**What you are asked to do**
Output the line with "eapply rtc_l; [apply tp_close|]." and every following line to the end of the material, exactly as they appear.

**Input for this task**
Lemma demo_taps_reachable : tap_reachable demo_taps.
Proof.
  exists (tp_selection demo_tap). change (tap_new _) with demo_tap.
  eapply rtc_l; [apply (tp_offer _ 1 (demo_record "first")); done|]. apply (alone_reaches 10 1).
  eapply rtc_l; [eapply tp_recv; vm_compute; reflexivity|].
  eapply rtc_l; [eapply tp_received; vm_compute; reflexivity|].
  eapply rtc_l; [apply tp_close|].
  eapply rtc_l; [apply (tp_offer _ 2 (demo_record "second")); vm_compute; reflexivity|]. apply (alone_reaches 10 2).
  match goal with |- rtc _ ?a ?b => replace a with b by (vm_compute; reflexivity) end. apply rtc_refl.
Qed.

Lemma tap_accounts_witness :
  tw_got demo_taps = [demo_record "first"] ∧ tp_dropped_ever (tw_tap demo_taps) = 1 ∧ tw_offered demo_taps = 2 ∧
  offered_in (taken demo_taps) + tp_dropped_ever (tw_tap demo_taps) + map_sum pending (tw_offers demo_taps)
  = tw_offered demo_taps.
Proof.
  split; [vm_compute; reflexivity|]. split; [vm_compute; reflexivity|]. split; [vm_compute; reflexivity|].
  exact (proj1 (proj2 (proj2 (tap_accounts demo_taps demo_taps_reachable)))).
Defined.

**Result of the exercise**
  eapply rtc_l; [apply tp_close|].
  eapply rtc_l; [apply (tp_offer _ 2 (demo_record "second")); vm_compute; reflexivity|]. apply (alone_reaches 10 2).
  match goal with |- rtc _ ?a ?b => replace a with b by (vm_compute; reflexivity) end. apply rtc_refl.
Qed.

Lemma tap_accounts_witness :
  tw_got demo_taps = [demo_record "first"] ∧ tp_dropped_ever (tw_tap demo_taps) = 1 ∧ tw_offered demo_taps = 2 ∧
  offered_in (taken demo_taps) + tp_dropped_ever (tw_tap demo_taps) + map_sum pending (tw_offers demo_taps)
  = tw_offered demo_taps.
Proof.
  split; [vm_compute; reflexivity|]. split; [vm_compute; reflexivity|]. split; [vm_compute; reflexivity|].
  exact (proj1 (proj2 (proj2 (tap_accounts demo_taps demo_taps_reachable)))).
Defined.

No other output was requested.